私は黒住教教主という宗教家ですから、太陽を「天照大御神」と称えて、その尊いはたらきを信じて毎日祈っていますが、何も神秘的な話をしなくても、この地球上で命を与えられて生きている全ての人々に「太陽の『おかげさま』」をしっかり伝えて、皆さんに有り難い心を養ってもらうことは十分できると確信しています。
ところで、「日本」という国名の漢字の意味を英語で紹介する時、皆さんはどのようにおっしゃいますか? 「The origin of the sun.(日の本)」でしょうか? 私は「それは〝井の中の蛙〟では?」と若い頃から違和感を覚えていたのですが、人から「日の本」の「の」は「主格」と教えられてスッキリしました。「私の名前」のような「所有格」の「の」ではなく、「花の美しい季節」のように「の」を「主格(すなわち『が』と置き換えられる)」と理解すると、「The sun is the origin.(日が本)」となって、地理的・気候風土的に穏やかな四季に恵まれた自然環境から「太陽を総体的な恵みの象徴として称えてきた歴史に基づく国名」であると紹介することができます。(もっとも、近年は気候現象の激甚化が著しく「穏やかな四季」は様変わりしつつありますが…)

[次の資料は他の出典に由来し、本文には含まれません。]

(* ===== verification/Steps.v ===== *)
(** * The install steps: [installer/sequences/_steps.py]

    The steps up to the updates, each as the requests it sends and what it does
    with the answers.  A step's output is the JSON value it returns; times are
    in milliseconds. *)
From S2P Require Import Prelude Py Bytes Kicklayout Amiga Machines.

Definition ISO_VOLUME : string := "AmigaOS 4.1 Final Edition:".
Definition COMBI_DEVICE : string := "COMBI:".
Definition COMBI_UNIT : Z := 50.
Definition MUI_PER_UPDATE (n : Z) : option string :=
  if n =? 1 then Some "MUI2016R1"%string else if n =? 2 then Some "MUI2020R3"%string
  else if n =? 3 then Some "MUI5"%string else None.
(** [MachineConfig] *)
Record machine_config := Machine {
  machine_id : string; cd_signature : option string; kick_sub : option string; wb_sub : option string;
  ethernet_driver : option string; skip_bootloader : bool; needs_ngf : bool; needs_enhancer : bool;
  kicklayout_replacements : list replace_patch; bootloader_filename : string;
  quarantines_emu10kx : bool; quarantines_monitors : bool }.

Definition drv_path : string := "DEVS:DOSDrivers/COMBI".
Definition COMBI_MARKER : text := txt "written by amiga-fleet-mcp installer".
Definition line (s : string) : text := txt s ++ t_nl.
Definition mountfile : text :=
  mjoin (map line
    ["/* COMBI: DOSDriver - written by amiga-fleet-mcp installer */";
     "FileSystem     = L:CDFileSystem"; "Device         = diskimage.device";
     "Unit           = " +:+ num COMBI_UNIT; "Flags          = 0"; "BlocksPerTrack = 351000";
     "BlockSize      = 2048"; "Mask           = 0x7ffffffe"; "MaxTransfer    = 0x1000000";
     "Reserved       = 0"; "Interleave     = 0"; "LowCyl         = 0"; "HighCyl        = 0";
     "Surfaces       = 1"; "Buffers        = 64"; "BufMemType     = 1"; "BootPri        = 2";
     "GlobVec        = -1"; "Mount          = 1"; "Priority       = 10";
     "DosType        = 0x43643031"; "StackSize      = 3000"]%string).

Section steps.
Context {E : Type} `{Amiga E} (fuel : nat).
(** [ctx["target"]], [ctx["dest_volume"]] and [ctx["iso_filename"]]. *)
Context (target dest iso_filename : string).
Abbreviation MI := (M (inst E) exn).

Fixpoint for_each {A} (f : A → MI unit) (l : list A) : MI unit :=
  match l with [] => mret tt | x :: l => f x;; for_each f l end.
Definition says (l : list (string * json)) : MI json := mret (JObj l).
Definition runtime_error {A} : MI A := raise (EPy RuntimeError).
(** [ctx["iso_volume"]] *)
Definition iso_vol : MI string :=
  v ← gets iso_volume;
  match v with Some v => mret v | None => raise (EPy KeyError) end.
Definition set_iso_volume (v : option string) : MI unit :=
  modify (λ w, Inst v (extracted w) (asked w) (machine_env w)).
Definition set_extracted : MI unit :=
  modify (λ w, Inst (iso_volume w) true (asked w) (machine_env w)).
Definition clip (n : nat) (e : exn) : json := JStr (str (take n (txt (exn_text e)))).
(** A copy that may fail. *)
Definition try_copy (src dst : string) : MI unit := quietly (copy src dst).
Definition try_exec (command : string) : MI unit := quietly (exec command 10000 15000).
Definition try_tree (src dst : string) (timeout : Z) : MI unit :=
  quietly (installer_copy_tree src dst true true true true timeout).
Definition write_text (p : string) (content : text) (timeout : Z) : MI unit :=
  b ← lift (encode_ascii content);
  request "fs.write" (write_arg p b) timeout;;
  mret tt.

(** [_maybe_rename] *)
Definition maybe_rename (src dst : string) : MI unit :=
  there ← worked (stat src);
  if there : bool then
    quietly (stat dst;; quietly (exec ("Delete *>NIL: " +:+ quoted dst) 10000 15000));;
    quietly (exec ("Rename *>NIL: " +:+ quoted src +:+ " " +:+ quoted dst) 10000 15000)
  else mret tt.

(** ** Mounting the ISO *)

Definition diskimage_tools : list string :=
  ["C:MountDiskImage"; "DEVS:diskimage.device"; "L:CDFileSystem"]%string.
Fixpoint missing_of (ps : list string) : MI (list string) :=
  match ps with
  | [] => mret []
  | p :: ps => ok ← worked (stat p); ms ← missing_of ps; mret (if ok : bool then ms else p :: ms)
  end.
(** [stage_diskimage_tools] *)
Definition stage_diskimage_tools : MI json :=
  missing ← missing_of diskimage_tools;
  match missing with
  | _ :: _ => runtime_error
  | [] =>
      or_else (stat drv_path;; mret tt)
        (amiga_makedir "DEVS:DOSDrivers/";;
         request "fs.write" (write_arg drv_path mountfile) DEFAULT_TIMEOUT;;
         mret tt);;
      says [("verified", JArr (map JStr diskimage_tools)); ("wrote", JArr [JStr drv_path])]
  end.
Definition iso_path : string := dest +:+ "tmp/" +:+ iso_filename.
(** [extract_iso_lha] *)
Definition extract_iso_lha : MI json :=
  let lha_path := iso_path +:+ ".lha" in
  bare ← worked (stat iso_path);
  if bare : bool then says [("action", JStr "skipped"); ("reason", JStr "iso already present")]
  else
    packed ← worked (stat lha_path);
    if negb packed then
      says [("action", JStr "skipped"); ("reason", JStr "neither iso nor iso.lha in tmp/")]
    else
      installer_apply_lha lha_path (dest +:+ "tmp") true 600000;;
      stat iso_path;;
      set_extracted;;
      says [("action", JStr "extracted"); ("from", JStr lha_path); ("to", JStr iso_path)].
(** [mount_iso] *)
Definition mount_iso : MI json :=
  res ← installer_mount_iso fuel iso_path COMBI_DEVICE COMBI_UNIT (Some ISO_VOLUME) 30000 3000;
  match detected_volume res with
  | None => runtime_error
  | Some v =>
      set_iso_volume (Some v);;
      says [("target", JStr target); ("iso_path", JStr iso_path); ("dos_device", JStr COMBI_DEVICE); ("unit", JNum COMBI_UNIT);
            ("expected_volume", JStr ISO_VOLUME); ("detected_volume", JStr v); ("mounted", JBool true);
            ("settled", JBool (settled res)); ("elapsed_s", JNum (mi_elapsed res))]
  end.
(** [verify_cd_signature] *)
Definition verify_cd_signature (c : machine_config) : MI json :=
  match cd_signature c with
  | None => says [("skipped", JStr "no signature for this machine")]
  | Some sig =>
      if bool_decide (sig = ""%string) then says [("skipped", JStr "no signature for this machine")]
      else
        iso ← iso_vol;
        raw ← request "fs.read" (path_arg (iso +:+ "CD-Version.txt")) DEFAULT_TIMEOUT;
        t ← content_text raw;
        if contains (txt sig) t then says [("signature", JStr sig); ("matched", JBool true)]
        else runtime_error
  end.

(** ** The base system *)

(** [copy_base_os] *)
Definition copy_base_os : MI json :=
  iso ← iso_vol;
  c ← installer_copy_tree (iso +:+ "System/") dest true true true true 1800000;
  exec ("Protect " +:+ quoted dest +:+ " +rwed ALL QUIET") 60000 70000;;
  says [("exit_code", JNum (cr_exit c)); ("duration_s", JNum (cr_duration c))].
(** The patch of Post-Install in [copy_installation_extras]. *)
Definition patch_post_install (p : string) : MI unit :=
  mtime ← capture_mtime p;
  rd ← request "fs.read" (path_arg p) DEFAULT_TIMEOUT;
  d ← lift (or_dict rd);
  existing ← content_text d;
  let patched := py_replace (txt "libz.so.1.2.3") (txt "libz.so.1.2.13") existing in
  if bool_decide (patched = existing) then mret tt
  else write_text p patched 30000;; restore_mtime p mtime.
(** [copy_installation_extras] *)
Definition copy_installation_extras : MI json :=
  iso ← iso_vol;
  let inst := iso +:+ "Installation-Files/" in
  let storage := dest +:+ "Storage/" in
  let cdpost := dest +:+ "Storage/CDPostInstall" in
  let envarc := dest +:+ "Prefs/Env-Archive/Sys/" in
  let presets := iso +:+ "System/Prefs/Presets/Default/1024x768.preset/" in
  let common := iso +:+ "System/Prefs/Presets/Default/Common/" in
  amiga_makedir (dest +:+ "S/");;
  for_each (λ f, try_copy (inst +:+ f) (dest +:+ "S/" +:+ f)) ["Startup-Sequence"; "User-Startup"]%string;;
  try_copy (inst +:+ "Disk.info") (dest +:+ "Disk.info");;
  amiga_makedir (dest +:+ "Storage/Monitors");;
  for_each (λ f, try_copy (inst +:+ f) (dest +:+ "Storage/Monitors/" +:+ f)) ["RTG"; "RTG.info"]%string;;
  amiga_makedir storage;;
  for_each (λ f, try_copy (inst +:+ f) (storage +:+ f)) ["Post-Install"; "Post-Install.info"]%string;;
  quietly (request "fs.delete" (JObj [("path", JStr cdpost); ("recursive", JBool true)]) DEFAULT_TIMEOUT);;
  amiga_makedir cdpost;;
  try_tree (iso +:+ "Installation-Support/CDPostInstall" +:+ "/") (cdpost +:+ "/") 300000;;
  quietly (patch_post_install (storage +:+ "Post-Install"));;
  amiga_makedir envarc;;
  for_each (λ f, try_copy (inst +:+ f) (envarc +:+ f))
    ["wbpattern.prefs"; "wbstartup.prefs"; "AmiDock.amiga.com.xml"]%string;;
  for_each (λ f, try_copy (presets +:+ f) (envarc +:+ f)) ["GUI.prefs"; "Font.prefs"; "WBPattern.prefs"]%string;;
  for_each (λ f, try_copy (common +:+ f) (envarc +:+ f)) ["Palette.prefs"; "startup.prefs"]%string;;
  for_each (λ f, try_copy ("ENV:Sys/" +:+ f) (envarc +:+ f)) ["locale.prefs"; "input.prefs"]%string;;
  try_copy (inst +:+ "load-time-blacklist") (dest +:+ "Devs/load-time-blacklist");;
  says [("copied", JStr "installation extras")].
(** [install_bootloader] *)
Definition install_bootloader (c : machine_config) : MI json :=
  if skip_bootloader c then
    says [("skipped", JStr (machine_id c +:+ " boot loader is system-wide on a separate SD card"))]
  else
    iso ← iso_vol;
    let src := iso +:+ bootloader_filename c in
    catch (copy src (dest +:+ bootloader_filename c);; says [("copied", JStr (bootloader_filename c))])
      (λ e, if is_exception e
            then says [("warning", JStr (src +:+ " not on ISO: " +:+ exn_text e))] else raise e).

(** ** Updates *)

Definition sobjs : string := dest +:+ "SObjs/".
Definition symlinks_of (n : Z) : list (string * string) :=
  if n =? 1 then
    [("libz.so", "libz.so.1.2.3"); ("libz.so.1", "libz.so.1.2.3"); ("libz.so.1.2", "libz.so.1.2.3");
     ("libpng.so", "libpng12.so"); ("libbz2.so", "libbz2.so.1.0.4"); ("libbz2.so.1.0", "libbz2.so.1.0.4");
     ("libfontconfig.so", "libfontconfig.so.2.12.1"); ("libharfbuzz.so", "libharfbuzz.so.0.9.28")]%string
  else if n =? 2 then
    [("libz.so", "libz.so.1.2.3"); ("libz.so.1", "libz.so.1.2.3"); ("libz.so.1.2", "libz.so.1.2.3");
     ("libpng.so", "libpng12.so")]%string
  else [].
Definition make_link (link target : string) : MI unit :=
  try_exec ("MakeLink *>NIL: " +:+ quoted link +:+ " " +:+ target +:+ " SOFT FORCE").
Definition delete_link (link : string) : MI unit := try_exec ("Delete *>NIL: QUIET " +:+ quoted link).
(** The redirect of Update 3. *)
Definition redirect_libz : MI unit :=
  quietly (
    stat (sobjs +:+ "libz.so.1.2.13");;
    for_each (λ l, delete_link (sobjs +:+ l))
      ["libz.so"; "libz.so.1"; "libz.so.1.2"; "libz.so.1.2.3"; "libz.so.1.2.11"]%string;;
    for_each (λ l, make_link (sobjs +:+ l) "libz.so.1.2.13") ["libz.so"; "libz.so.1"; "libz.so.1.2"]%string).
Definition truthy_str (s : option string) : option string :=
  match s with Some x => if bool_decide (x = ""%string) then None else Some x | None => None end.
(** [UPDATE_LHA_NAME[n]] *)
Definition update_archive (n : Z) : res exn string :=
  match lha_name n UPDATE_LHA_NAME with Some f => Ret f | None => Raise (EPy KeyError) end.
(** [apply_one_update] *)
Definition apply_one_update (c : machine_config) (n : Z) : MI json :=
  lha ← lift (update_archive n);
  let archive := dest +:+ "tmp/" +:+ lha in
  let scratch := dest +:+ "tmp/scratch/upd" +:+ num n in
  let content := scratch +:+ "/AmigaOS 4.1 Final Edition Update " +:+ num n +:+ "/Content" in
  let util := dest +:+ "Utilities/" in
  let sysd := dest +:+ "System/" in
  amiga_makedir scratch;;
  installer_apply_lha archive scratch true 900000;;
  (if n =? 2 then
     for_each (λ '(s, d), try_copy (dest +:+ s) (dest +:+ d))
       [("S/Startup-Sequence", "S/Startup-Sequence-preUpd2");
        ("Kickstart/Kicklayout", "Kickstart/Kicklayout-preUpd2")]%string
   else mret tt);;
  for_each (λ '(sub, d), try_tree (content +:+ "/" +:+ sub +:+ "/") (dest +:+ d) 600000)
    [("Workbench", ""); ("Kickstart", "Kickstart/")]%string;;
  (match truthy_str (kick_sub c) with
   | Some k => try_tree (content +:+ "/" +:+ k +:+ "/") (dest +:+ "Kickstart/") 300000
   | None => mret tt
   end);;
  (match truthy_str (wb_sub c) with
   | Some k => try_tree (content +:+ "/" +:+ k +:+ "/") dest 300000
   | None => mret tt
   end);;
  (match MUI_PER_UPDATE n with
   | Some k => try_tree (content +:+ "/" +:+ k +:+ "/") dest 300000
   | None => mret tt
   end);;
  (if (n =? 2) && negb (bool_decide (kicklayout_replacements c = [])) then
     installer_patch_kicklayout dest [] (kicklayout_replacements c) true None;; mret tt
   else mret tt);;
  (if n =? 1 then
     installer_patch_kicklayout dest [AddPatch [txt "Kickstart/mounter.library"] (txt "Update 1")] [] true None;;
     mret tt
   else mret tt);;
  for_each (λ '(l, t), delete_link (sobjs +:+ l);; make_link (sobjs +:+ l) t) (symlinks_of n);;
  (if n =? 3 then redirect_libz else mret tt);;
  maybe_rename (util +:+ "Installation_Utility") (util +:+ "Installation Utility");;
  for_each (λ '(new, old), maybe_rename (sysd +:+ new) (sysd +:+ old))
    [("Media_Toolbox", "Media Toolbox"); ("Media_Toolbox.info", "Media Toolbox.info")]%string;;
  try_exec ("Delete *>NIL: " +:+ quoted (util +:+ "CatComp"));;
  says [("update", JNum n); ("scratch", JStr scratch);
        ("symlinks_applied", JNum (Z.of_nat (length (symlinks_of n))))].
End steps.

国名に限らず、「国旗」は「日の丸」、遥か太古から「お天道様」とか「お日様」と称えて太陽に手を合わせてきた我が国の信仰文化を思うと、「日本人は仏教が伝来する遥か以前から、春分と秋分には真東から昇って真西に沈む太陽(日)を一日中拝んで先祖を祈ってきた。だから『ひ、おがむ』→『ひがん(彼岸)』」という、あまり知られていない学説ではありますが、毎朝〝日を拝んでいる〟者として、どうしても紹介しておきたい専門家の学術的主張があります。(故和歌森太郎元東京教育大学[現筑波大学]名誉教授の説)
ここで私は「彼岸の語源」を主張したいのではありません。注目したいのは「仏教が伝来する遥か以前から、太陽を拝んで先祖を祈ってきた」という指摘です。「先祖を祈る」というと、仏事とか法事・法要といわれるように仏教行事だと思っている方が多いと思いますが、それは江戸時代の檀家政策(寺請制度)が今も多くの日本人の家族形態の基本になっているからであって、私たちの信仰伝統の根底にあるのは「敬神崇祖(神を敬い先祖を崇める)」という日本古来の神道の世界観です。そこのところを、故高田好胤薬師寺元管主は「名前の分かる先祖を〝仏様〟として、名前も分からない多くの先祖を〝神様〟として、日本人は手を合わせてきた」と分かりやすく説かれました。実は、高田先生から私が直接〝使用許可のお墨付き〟をいただいた〝傑作な説法ネタ〟があるのですが、「父方と母方の両方の祖父母の名前くらい小学生でも知っている」という当時の当たり前が通じない時代になって、まさに「笑えない話」になってしまいました。「敬神崇祖」の大切さをどう伝えるか…が、一宗教家としての私の課題です。
「十世代遡れば先祖は千人を超え、十四世代前は一万人を超す」という単純な計算結果を紹介したり、「子供のいない人はいても、先祖のいない人はいない」という〝言うまでもないこと〟を確認したりすることで、グローバル社会におけるアイデンティティー(自己の存在証明)の確立とアカウンタビリティー(説明の義務・責任)を果たすために「自らのルーツを知ること」は重要、すなわち「敬神崇祖」を日々の暮らしの基本にすることは、現代を生きる全ての人に重要かつ有効な生き方であることを説き伝えたいのです。
私は「太陽という星(恒星)が神ではないが、太陽のはたらきは神のはたらきである」という信仰を原始的(プリミティブ)だとは全く思いません。最先端の科学技術を以てしても解明できないことだらけの自然界のはたらきを、全て尊い神の御業(ご神慮)と信じて仰ぎ(信仰して)、「一切神徳(全ておかげ)」と拝んで受ける(拝受する)生き方が、日本人が古来大切にしてきた信仰姿勢なのです。これすなわち、「常に『おかげさま』の心で謙虚に感謝して生きること」であり、必ずや尊い「おかげ」をいただいて開運の人生を送ることのできる有り難い生き方に違いないのです。
「おかげさま」のおかげで、皆様のご多幸をお祈り申し上げます。